Zaman zaman duyuyoruz,
"Ben, iş başındakilere oy vermedim ki verenler düşünsün!" diye... Kötü niyet, ideolojik saplantı
veya kin duygusu ile açıklanabilecek bu
tür tepkilerde ileri gitmemek ve rasyonel hareket
etmek gerek!
"İyi de ne yapalım?" diyenlere, Türkiye ekonomisini, küresel sistemdeki gelişmeleri, jeoekonomik ve jeo-politik riskleri bir nebze de olsa bilen biri olarak,
"Ayağınızı yorganınıza göre uzatın. Ama aynısını devletten de bekleyin" derim.
Bugünkü dalgalanmanın, günlük hayata olumsuz etkisini azaltmanın yolu aile bütçesinden şirketlere ve devlete varıncaya kadar, verimsiz veya öncelikli olmayan harcamaların gözden geçirilmesi olacaktır. Klasik manada tasarruftan, tüketime kazık fren yaptırmaktan söz etmiyorum. Herkesin, gelirini, giderini gözetmesini ilerideki yükümlülüklerini hesaba katmasını, borcu borçla çevirmekten kaçınmasını öneriyorum. Biliyorum ki hepimizin "yapmasak sorun olmayacak" türden ya da
"yaşam kalitemizde belirgin azalmaya yol açmayacak içerikte" harcamaları var. Bu noktada dikkat ve özen aile ekonomisinde de huzurun esasını oluşturacaktır.

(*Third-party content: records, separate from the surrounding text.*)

(* ===== verification/Program.v ===== *)
(** * The program: [main] of [src/CPP/3_variables.cpp]

    The state of [main] is its frame of local variables and the stream
    [std::cout].  Each statement of the source is one definition, a
    computation in [exec state]; [main_body] lists them in the order of the
    source and [main] runs them and returns 0.  The definitions are generic
    in the width of [int] and in the implementation of the stream.

    After the definitions: what each primitive step, expression and
    statement evaluates to ([Section Run], [Section Statements]).  The
    specifications of the statements are in [Specs]. *)

From Stdlib Require Import Floats.SpecFloat.
From stdpp Require Import gmap.
From S2P Require Import Prelude Result MachineInt Decimal Double Ostream Locals.

(** The character written for ["\n"]. *)
Definition newline : string := String "010" "".

(** The overload of [operator<<] for a variable is selected by its type; in
    a well-formed frame that is the type of its value. *)
#[export] Instance insert_value `{IntWidth} : Insertable value := λ fl v,
  match v with
  | VInt z => format fl z
  | VDouble d => format fl d
  | VChar c => format fl c
  | VString s => format fl s
  | VBool b => format fl b
  end.

Section Program.
Context `{IntWidth} {S : Type} `{OStream S}.

Record state : Type := State {
  locals : frame;
  cout : S
}.

(** ** Primitive steps *)

(** A declaration or an assignment: an operation on the frame. *)
Definition on_locals (op : frame → res frame) : exec state unit := λ s,
  match op (locals s) with
  | OK f => OK (tt, State f (cout s))
  | Err e => Err e
  end.

(** An expression that reads the frame. *)
Definition eval {A} (e : frame → res A) : exec state A := λ s,
  match e (locals s) with
  | OK a => OK (a, s)
  | Err e => Err e
  end.

(** [cout << x] *)
Definition print {A} `{Insertable A} (x : A) : exec state unit := λ s,
  OK (tt, State (locals s) (cout s << x)).

(** [cout << x] for a variable [x] *)
Definition print_var (x : string) : exec state unit :=
  v ← eval (read x); print v.

(** [x = v] as an expression: the assignment, then the value of [x]. *)
Definition assign_expr (x : string) (v : value) : exec state value :=
  on_locals (assign x v) ;; eval (read x).

(** ** The statements, in the order of the source *)

(** [int n;] *)
Definition decl_n : exec state unit := on_locals (declare "n" TInt).

(** [n = 10;] *)
Definition assign_n : exec state unit := on_locals (assign "n" (VInt 10)).

(** [int myNum = 5;] *)
Definition init_myNum : exec state unit :=
  on_locals (init "myNum" TInt false (VInt 5)).

(** [double myFloatNum = 5.99;] *)
Definition init_myFloatNum : exec state unit :=
  on_locals (init "myFloatNum" TDouble false (VDouble (double_lit 599 2))).

(** [char myLetter = 'D';] *)
Definition init_myLetter : exec state unit :=
  on_locals (init "myLetter" TChar false (VChar "D")).

(** [string myText = "Hello";] *)
Definition init_myText : exec state unit :=
  on_locals (init "myText" TString false (VString "Hello")).

(** [bool myBoolean = true;] *)
Definition init_myBoolean : exec state unit :=
  on_locals (init "myBoolean" TBool false (VBool true)).

(** [cout << n << myNum << myFloatNum << myLetter << myText << myBoolean <<"\n";] *)
Definition print_primitives : exec state unit :=
  print_var "n" ;; print_var "myNum" ;; print_var "myFloatNum" ;;
  print_var "myLetter" ;; print_var "myText" ;; print_var "myBoolean" ;;
  print newline.

(** [int x = 4, y = 6, z = 9;] *)
Definition init_xyz : exec state unit :=
  on_locals (init "x" TInt false (VInt 4)) ;;
  on_locals (init "y" TInt false (VInt 6)) ;;
  on_locals (init "z" TInt false (VInt 9)).

(** The expression [x+y+z], that is [(x + y) + z]. *)
Definition sum_xyz : exec state Z :=
  x ← eval (read_int "x");
  y ← eval (read_int "y");
  xy ← lift (int_add x y);
  z ← eval (read_int "z");
  lift (int_add xy z).

(** [cout << "\n" << x+y+z;] (lines 19 and 23) *)
Definition print_sum : exec state unit :=
  print newline ;; s ← sum_xyz; print s.

(** [x = y = z = 50;], that is [x = (y = (z = 50))] *)
Definition chain_assign : exec state unit :=
  v ← assign_expr "z" (VInt 50);
  v ← assign_expr "y" v;
  _ ← assign_expr "x" v;
  mret tt.

(** [const int minutesPerHour = 60;] *)
Definition init_minutesPerHour : exec state unit :=
  on_locals (init "minutesPerHour" TInt true (VInt 60)).

(** [cout << "##################################\n";] *)
Definition print_separator : exec state unit :=
  print ("##################################" +:+ newline).

(** [int length = 4;] *)
Definition init_length : exec state unit :=
  on_locals (init "length" TInt false (VInt 4)).

(** [int width = 6;] *)
Definition init_width : exec state unit :=
  on_locals (init "width" TInt false (VInt 6)).

(** The expression [length * width]. *)
Definition area_expr : exec state Z :=
  l ← eval (read_int "length");
  w ← eval (read_int "width");
  lift (int_mul l w).

(** [int area = length * width;] *)
Definition init_area : exec state unit :=
  a ← area_expr; on_locals (init "area" TInt false (VInt a)).

(** [cout << "Length is: " << length << "\n";] *)
Definition print_length : exec state unit :=
  print "Length is: " ;; print_var "length" ;; print newline.

(** [cout << "Width is: " << width << "\n";] *)
Definition print_width : exec state unit :=
  print "Width is: " ;; print_var "width" ;; print newline.

(** [cout << "Area of the rectangle is: " << area << "\n";] *)
Definition print_area : exec state unit :=
  print "Area of the rectangle is: " ;; print_var "area" ;; print newline.

(** ** [main] *)

Definition main_body : list (exec state unit) :=
  [ decl_n; assign_n;
    init_myNum; init_myFloatNum; init_myLetter; init_myText; init_myBoolean;
    print_primitives;
    init_xyz; print_sum;
    chain_assign; print_sum;
    init_minutesPerHour;
    print_separator;
    init_length; init_width; init_area;
    print_length; print_width; print_area ].

(** [int main() { ...; return 0; }] *)
Definition main : exec state Z := seq main_body ;; mret 0.

(** The state in which [main] is entered. *)
Definition initial (o : S) : state := State ∅ o.
End Program.

Arguments state S : clear implicits.
Arguments State {S} locals cout.

(** * Running the statements

    The lemmas of this section say what each primitive step, expression and
    statement evaluates to on a state [State f o].  They hold for every
    stream, lawful or not: the final stream is given as the term built by
    the insertions. *)

Section Run.
Context `{IntWidth} {S : Type} `{OStream S}.
Implicit Types (f : frame) (o : S) (x : string) (v : value).

Lemma on_locals_run op f f' o :
  op f = OK f' → on_locals op (State f o) = OK (tt, State f' o).
Proof. unfold on_locals; simpl. by intros ->. Qed.

Lemma on_locals_fail op f e o : op f = Err e → on_locals op (State f o) = Err e.
Proof. unfold on_locals; simpl. by intros ->. Qed.

Lemma on_locals_inv op (s s' : state S) u :
  on_locals op s = OK (u, s') → op (locals s) = OK (locals s') ∧ cout s' = cout s.
Proof. unfold on_locals. destruct (op (locals s)); [by intros [= <- <-] | done]. Qed.

Lemma eval_run {A} (e : frame → res A) f a o :
  e f = OK a → eval e (State f o) = OK (a, State f o).
Proof. unfold eval; simpl. by intros ->. Qed.

Lemma eval_fail {A} (e : frame → res A) f err o :
  e f = Err err → eval e (State f o) = Err err.
Proof. unfold eval; simpl. by intros ->. Qed.

Lemma eval_inv {A} (e : frame → res A) (s s' : state S) a :
  eval e s = OK (a, s') → e (locals s) = OK a ∧ s' = s.
Proof. unfold eval. destruct (e (locals s)); [by intros [= <- <-] | done]. Qed.

Lemma print_run {A} `{Insertable A} (a : A) f o :
  print a (State f o) = OK (tt, State f (o << a)).
Proof. done. Qed.

Lemma print_var_run x v f o :
  read x f = OK v → print_var x (State f o) = OK (tt, State f (o << v)).
Proof. intros Hr. unfold print_var. by erewrite bind_ok by (by apply eval_run). Qed.

Lemma print_var_fail x e f o : read x f = Err e → print_var x (State f o) = Err e.
Proof. intros Hr. unfold print_var. by erewrite bind_err by (by apply eval_fail). Qed.

Lemma assign_expr_run x v f f' o :
  assign x v f = OK f' → assign_expr x v (State f o) = OK (v, State f' o).
Proof.
  intros Ha. unfold assign_expr.
  erewrite bind_ok by (by apply on_locals_run).
  by apply eval_run, (read_after_assign x v f).
Qed.

Lemma assign_expr_fail x v f e o :
  assign x v f = Err e → assign_expr x v (State f o) = Err e.
Proof.
  intros Ha. unfold assign_expr. by erewrite bind_err by (by apply on_locals_fail).
Qed.

(** One statement of a sequence. *)
Lemma seq_step (c : exec (state S) unit) cs (s s' : state S) :
  c s = OK (tt, s') → seq (c :: cs) s = seq cs s'.
Proof. intros Hc. simpl. by erewrite bind_ok. Qed.

Lemma seq_fail (c : exec (state S) unit) cs (s : state S) e :
  c s = Err e → seq (c :: cs) s = Err e.
Proof. intros Hc. simpl. by erewrite bind_err. Qed.

(** ** Expressions *)

Lemma sum_xyz_run f o (x y z : Z) :
  read_int "x" f = OK x → read_int "y" f = OK y → read_int "z" f = OK z →
  in_range (x + y) → in_range (x + y + z) →
  sum_xyz (State f o) = OK (x + y + z, State f o).
Proof.
  intros Hx Hy Hz Hxy Hxyz. unfold sum_xyz.
  do 2 erewrite bind_ok by (by apply eval_run).
  erewrite bind_ok by (by apply lift_ok, checked_ok).
  erewrite bind_ok by (by apply eval_run).
  by apply lift_ok, checked_ok.
Qed.

Lemma sum_xyz_overflow_xy f o (x y : Z) :
  read_int "x" f = OK x → read_int "y" f = OK y → ¬ in_range (x + y) →
  sum_xyz (State f o) = Err SignedOverflow.
Proof.
  intros Hx Hy Hxy. unfold sum_xyz.
  do 2 erewrite bind_ok by (by apply eval_run).
  by erewrite bind_err by (by apply lift_err, checked_err).
Qed.

Lemma sum_xyz_overflow_xyz f o (x y z : Z) :
  read_int "x" f = OK x → read_int "y" f = OK y → read_int "z" f = OK z →
  in_range (x + y) → ¬ in_range (x + y + z) →
  sum_xyz (State f o) = Err SignedOverflow.
Proof.
  intros Hx Hy Hz Hxy Hxyz. unfold sum_xyz.
  do 2 erewrite bind_ok by (by apply eval_run).
  erewrite bind_ok by (by apply lift_ok, checked_ok).
  erewrite bind_ok by (by apply eval_run).
  by apply lift_err, checked_err.
Qed.

Lemma area_expr_run f o l w :
  read_int "length" f = OK l → read_int "width" f = OK w → in_range (l * w) →
  area_expr (State f o) = OK (l * w, State f o).
Proof.
  intros Hl Hw Hlw. unfold area_expr.
  do 2 erewrite bind_ok by (by apply eval_run).
  by apply lift_ok, checked_ok.
Qed.

Lemma area_expr_overflow f o l w :
  read_int "length" f = OK l → read_int "width" f = OK w → ¬ in_range (l * w) →
  area_expr (State f o) = Err SignedOverflow.
Proof.
  intros Hl Hw Hlw. unfold area_expr.
  do 2 erewrite bind_ok by (by apply eval_run).
  by apply lift_err, checked_err.
Qed.
End Run.

(** [exec_one] proves that a primitive step or an expression completes, from
    the facts on the frame in the context; [exec_run] runs the binds of a
    statement with it. *)
Ltac exec_one :=
  first [ by apply print_run
        | by apply print_var_run
        | by apply eval_run
        | by apply on_locals_run
        | by apply assign_expr_run
        | by apply sum_xyz_run
        | by apply area_expr_run ].

Ltac exec_run := repeat (erewrite bind_ok by exec_one).

Section Statements.
Context `{IntWidth} {S : Type} `{OStream S}.
Implicit Types (f : frame) (o : S) (v : value).

(** ** Line 15 *)

Lemma print_primitives_run f o vn vm vf vl vt vb :
  read "n" f = OK vn → read "myNum" f = OK vm → read "myFloatNum" f = OK vf →
  read "myLetter" f = OK vl → read "myText" f = OK vt → read "myBoolean" f = OK vb →
  print_primitives (State f o) =
  OK (tt, State f (o << vn << vm << vf << vl << vt << vb << newline)).
Proof. intros. unfold print_primitives. exec_run. exec_one. Qed.

(** ** Lines 19 and 23 *)

Lemma print_sum_run f o (x y z : Z) :
  read_int "x" f = OK x → read_int "y" f = OK y → read_int "z" f = OK z →
  in_range (x + y) → in_range (x + y + z) →
  print_sum (State f o) = OK (tt, State f (o << newline << (x + y + z))).
Proof. intros. unfold print_sum. exec_run. exec_one. Qed.

Lemma print_sum_overflow f o (x y z : Z) :
  read_int "x" f = OK x → read_int "y" f = OK y → read_int "z" f = OK z →
  ¬ (in_range (x + y) ∧ in_range (x + y + z)) →
  print_sum (State f o) = Err SignedOverflow.
Proof.
  intros Hx Hy Hz Hr. unfold print_sum. exec_run. apply bind_err.
  destruct (decide (in_range (x + y))).
  - eapply sum_xyz_overflow_xyz; eauto.
  - eapply sum_xyz_overflow_xy; eauto.
Qed.

(** ** Line 22 *)

Lemma chain_assign_run f o :
  int_var f "x" → int_var f "y" → int_var f "z" →
  chain_assign (State f o) =
  OK (tt, State (<["x" := Slot TInt false (Some (VInt 50))]>
                (<["y" := Slot TInt false (Some (VInt 50))]>
                 (<["z" := Slot TInt false (Some (VInt 50))]> f))) o).
Proof.
  intros Hx Hy Hz. unfold chain_assign.
  erewrite bind_ok by (by apply assign_expr_run, assign_int_ok).
  erewrite bind_ok
    by (by apply assign_expr_run, assign_int_ok, int_var_insert_ne).
  by erewrite bind_ok
    by (apply assign_expr_run, assign_int_ok;
        by repeat (apply int_var_insert_ne; [|done])).
Qed.

Lemma chain_assign_fail f o x e :
  x ∈ ["z"; "y"; "x"] → assign x (VInt 50) f = Err e →
  (∀ y, y ∈ ["z"; "y"; "x"] → y ≠ x → int_var f y) →
  chain_assign (State f o) = Err e.
Proof.
  intros Hx He Hothers. unfold chain_assign.
  set_unfold in Hx. destruct_or! Hx; subst x.
  - by erewrite bind_err by (by apply assign_expr_fail).
  - erewrite bind_ok
      by (apply assign_expr_run, assign_int_ok, Hothers; set_solver).
    by erewrite bind_err by (by apply assign_expr_fail, assign_err_insert_ne).
  - erewrite bind_ok
      by (apply assign_expr_run, assign_int_ok, Hothers; set_solver).
    erewrite bind_ok
      by (apply assign_expr_run, assign_int_ok, int_var_insert_ne;
          [apply Hothers; set_solver | done]).
    by erewrite bind_err
      by (by apply assign_expr_fail; do 2 (apply assign_err_insert_ne; [done|])).
Qed.

(** ** Line 38 *)

Lemma init_area_run f o (l w : Z) :
  read_int "length" f = OK l → read_int "width" f = OK w → in_range (l * w) →
  f !! "area" = None →
  init_area (State f o) =
  OK (tt, State (<["area" := Slot TInt false (Some (VInt (l * w)))]> f) o).
Proof.
  intros. unfold init_area. exec_run. by apply on_locals_run, init_ok.
Qed.

Lemma init_area_overflow f o (l w : Z) :
  read_int "length" f = OK l → read_int "width" f = OK w → ¬ in_range (l * w) →
  init_area (State f o) = Err SignedOverflow.
Proof.
  intros. unfold init_area. by erewrite bind_err by (by eapply area_expr_overflow).
Qed.

(** ** Lines 41 to 43 *)

Lemma print_length_run f o v :
  read "length" f = OK v →
  print_length (State f o) = OK (tt, State f (o << "Length is: " << v << newline)).
Proof. intros. unfold print_length. exec_run. exec_one. Qed.

Lemma print_width_run f o v :
  read "width" f = OK v →
  print_width (State f o) = OK (tt, State f (o << "Width is: " << v << newline)).
Proof. intros. unfold print_width. exec_run. exec_one. Qed.

Lemma print_area_run f o v :
  read "area" f = OK v →
  print_area (State f o) =
  OK (tt, State f (o << "Area of the rectangle is: " << v << newline)).
Proof. intros. unfold print_area. exec_run. exec_one. Qed.
End Statements.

Kuşkusuz devletin de piyasaya ve vatandaşa olan taahhütleri dışında, sınırlayabileceği, bir iki yıl sonrasına erteleyebileceği giderleri söz konusu. Hazine ve Maliye Bakanlığı zaten tüm kamu kurum ve kuruluşlarından yıl sonuna dek ödenek tasarrufu istedi. Ama buna bile gerek olmadan her kurumun yöneticisi, bütçesini önüne alıp bakmalı. Ödenek limitleri aşılmış mı, aşıldı ise neden? Neyi nereden kısabilirler?
Netice olarak...
Yarını yaşamak, bugünkü kararlarımıza bağlıdır.